Yesterday, Apple released Safari version 18.2, included with iOS 18.2 and macOS 15.2, as a separate update for macOS 14 and 13. I've already discussed one new feature of Safari 18.2, Copy Link with Highlight, in another blog post. Now I'd like to discuss another new feature, automatic https upgrade. From Apple's announcement:
Safari 18.2 on iOS, iPadOS, and visionOS will always try to load webpages over secure connections first, i.e. HTTPS by default. Only if the secure page load fails will Safari fall back to non-secure HTTP.
In addition, on all platforms, Safari 18.2 also adds an optional Security setting to enforce secure connections and show a warning before attempting a non-secure fallback. The user then gets to choose if they want to cancel or continue over HTTP. The label of the setting is “Not Secure Connection Warning” on iOS, iPadOS, and VisionOS. It is “Warn before connecting to a website over a non-secure connection” on macOS.
I believe there's an oversight in the first paragraph, because HTTPS by default appears to apply to macOS as well as to iOS, iPadOS, and visionOS.
Here's an example: if you click the insecure http link http://example.org, Safari 18.2 will automatically, silently load the secure https link https://example.org instead.
There's a confusing caveat: the https upgrade feature does not apply to URLs entered in the Safari address bar. So if you copy and paste the URL rather than clicking it, Safari will load the insecure http link, not the secure https link.
I've seen mixed results with bookmarks: if you bookmark an http URL, macOS Safari loads the bookmark as insecure http, whereas iOS Safari upgrades the connection and loads the bookmark as secure https.
Adding to the confusion, macOS Safari does upgrade the connection to https if you select an http URL as a Top Hit in the address bar, even if that URL is a bookmark!
All of the behavior I've described above occurs automatically in Safari 18.2, whether you like it or not. Safari 18.2 has also added a new setting called "Warning before connecting to a website over HTTP" on macOS (slightly contrary to the wording quoted above from Apple's blog post) and "Not Secure Connection Warning" on iOS (somewhat ambiguous, ought to be rephrased as "Insecure Connection Warning").

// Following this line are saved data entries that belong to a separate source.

(** Two rounds are enough: if some frame is stealable the sweep ends at a frame. *)
Lemma sweep_finds io fuel p j f : pool_inv p → frames p !! j = Some f → stealable p f →
  (turns (length (frames p)) (hand p) j +
     (if clock_ref f then length (frames p) else 0) < fuel)%nat →
  (clock_sweep io fuel p).1 ≠ Err BufferPoolFull.
Proof.
  revert p f. induction fuel as [|fuel IH]; intros p f Hi Hf Hs Hfuel; [lia|].
  pose proof (lookup_lt_Some _ _ _ Hf) as Hj.
  assert (frames p ≠ []) as Hne by (intros Hn; rewrite Hn in Hf; done).
  assert (hand p < length (frames p))%nat as Hh by (apply Nat.mod_upper_bound; lia).
  assert (pool_inv (tick p)) as Hi1 by (destruct Hi; by constructor).
  destruct (lookup_lt_is_Some_2 (frames p) (hand p) Hh) as [g Hg].
  rewrite (sweep_step _ _ _ _ Hg).
  assert (∀ q, frames q !! j = Some f → length (frames q) = length (frames p) → hand q = hand (tick p) →
    durable_wal_lsn q = durable_wal_lsn p → pool_inv q → hand p ≠ j →
    (clock_sweep io fuel q).1 ≠ Err BufferPoolFull) as Hrec.
  { intros q Hqf Hqn Hqh Hqd Hqi Hnj. apply (IH _ f); [done..|by eapply stealable_settled|].
    rewrite Hqn, Hqh, tick_hand, turns_next by done. rewrite decide_False by done.
    unfold turns in *. repeat case_decide; lia. }
  destruct (decide (0 < pin_count g)) as [Hpin|Hpin].
  { apply Hrec; try done. intros <-. destruct Hs. replace g with f in Hpin by congruence. lia. }
  destruct (clock_ref g) eqn:Hcr.
  { destruct (decide (hand p = j)) as [<-|Hnj].
    - assert (g = f) as -> by congruence. apply (IH _ (set_unreferenced f)).
      + by apply alter_frame_inv.
      + simpl. by rewrite list_lookup_alter_eq, Hf.
      + exact Hs.
      + rewrite length_alter_frame, hand_alter, tick_hand, turns_next, decide_True by done.
        cbn [clock_ref set_unreferenced]. rewrite Hcr in Hfuel. lia.
    - apply Hrec; try done; [simpl; by rewrite list_lookup_alter_ne|apply (length_alter_frame _ _ (tick p))|
        apply hand_alter|by apply alter_frame_inv]. }
  destruct (decide (stealable p g)) as [|Hns].
  { destruct (dirty g); [destruct (fr_page g)|]; [by apply flush_not_full|done..]. }
  apply Hrec; try done. intros <-. replace g with f in Hns by congruence. done.
Qed.

(** Without a stealable frame it gives up. *)
Lemma sweep_full io fuel p : frames p ≠ [] →
  (∀ i f, frames p !! i = Some f → ¬ stealable p f) →
  (clock_sweep io fuel p).1 = Err BufferPoolFull.
Proof.
  revert p. induction fuel as [|fuel IH]; intros p Hne Hns; [done|].
  assert (hand p < length (frames p))%nat as Hh.
  { apply Nat.mod_upper_bound. by destruct (frames p). }
  destruct (lookup_lt_is_Some_2 (frames p) (hand p) Hh) as [g Hg].
  rewrite (sweep_step _ _ _ _ Hg).
  assert ((clock_sweep io fuel (tick p)).1 = Err BufferPoolFull) by (by apply IH).
  destruct (decide (0 < pin_count g)); [done|]. destruct (clock_ref g).
  - apply IH; simpl.
    + intros Hn. apply (f_equal length) in Hn. rewrite length_alter in Hn.
      destruct (frames p); done.
    + intros i f. destruct (decide (hand p = i)) as [<-|Hi].
      * rewrite list_lookup_alter_eq, Hg. intros [= <-] Hs. exact (Hns _ _ Hg Hs).
      * rewrite list_lookup_alter_ne by done. intros Hf Hs. exact (Hns _ _ Hf Hs).
  - rewrite decide_False by (by eapply Hns). done.
Qed.

(** ** Fetching *)

(** What finding a victim leaves as it is. *)
Record kept (p p' : BufferPool) : Prop := {
  kp_mem : mem p' = mem p;
  kp_index : frame_index p' = frame_index p;
  kp_frames : ∀ i f, frames p !! i = Some f →
    ∃ f', frames p' !! i = Some f' ∧ fr_page f' = fr_page f ∧ pin_count f' = pin_count f;
}.

Lemma find_victim_spec d R io p r p' : pool_ok d R p → find_victim io p = (r, p') →
  pool_ok d R p' ∧ kept p p' ∧
  victim_result p' r.
Proof.
  intros Hp. unfold find_victim. destruct (decide _) as [Hlt|Hge].
  - intros [= <- <-]. destruct Hp as [[H1 H2 H3 H4 H5 H6 H7] Hb Hw]. split_and!; [constructor| |].
    + constructor; try done; simpl; [|rewrite length_app; simpl; lia|by apply Forall_app_2, Forall_singleton].
      intros pid i.
      rewrite H1. split; intros (f&Hf&Hpg).
      * exists f. split; [by apply lookup_app_l_Some|done].
      * apply lookup_snoc_Some in Hf as [[_ Hf]|[_ <-]]; [eauto|done].
    + intros pid bs Hm Hn HR. destruct (Hb pid bs Hm Hn HR) as (j&f&Hj&Hf&Hd).
      exists j, f. split_and!; [done|by apply lookup_app_l_Some|done].
    + done.
    + constructor; [done..|]. intros i f Hf. exists f. split_and!; [by apply lookup_app_l_Some|done..].
    + exists empty_frame. simpl. rewrite lookup_app_r, Nat.sub_diag by lia. by split_and!; [| |left].
  - intros E. destruct (sweep_spec d R io (length (frames p) * 2) p r p' Hp) as (Hp'&Hs&Hr); [|exact E|].
    { intros Hn. by rewrite Hn. }
    split_and!; [done| |done]. constructor; [apply Hs..|]. intros i f Hf.
    destruct (settled_frame _ _ _ _ Hs Hf) as (f'&?&?&?&_). eauto.
Qed.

Ironically, you probably won't ever see this warning, and you might conclude that the new Safari setting doesn't work. That's what I thought at first. There are two reasons for the confusion: (1) Safari won't warn you if it can perform automatic https upgrade, because then you don't need to be warned; (2) Safari warns you only in situations where it would apply automatic https upgrade. To elaborate on the second reason, we already know that Safari does not apply https upgrade to URLs that you enter into the address bar. Thus, if you paste an http URL into the address bar and load it, Safari will neither upgrade the connection to https nor warn you about loading over an insecure connection. In other words, if you're entering a URL manually, Safari assumes that you know what you're doing and thus does precisely what you specify, without second-guessing you.
So when would you see the warning? Two conditions need to apply: (1) Safari attempts to perform an https upgrade, and (2) Safari fails to perform the https upgrade. If you want to see the warning in action, you can click on a link to an http-only website, http://httpforever.com for example. An http-only website lacks a valid certificate, so it can't use an https connection.
Again, you won't see this warning if you paste http://httpforever.com into the address bar. The warning appears only when you click the link (or when you select an "Open" item in the Safari contextual menu). By the way, you will see the connection warning in the contextual menu's link preview, so kudos to Apple for testing that scenario.
One more thing: I found a bug. The new Safari setting doesn't work right with http://localhost URLs. Instead of showing the warning, Safari blocks the URL, with no option to load.
I'll file a bug report with WebKit after I've published this blog post.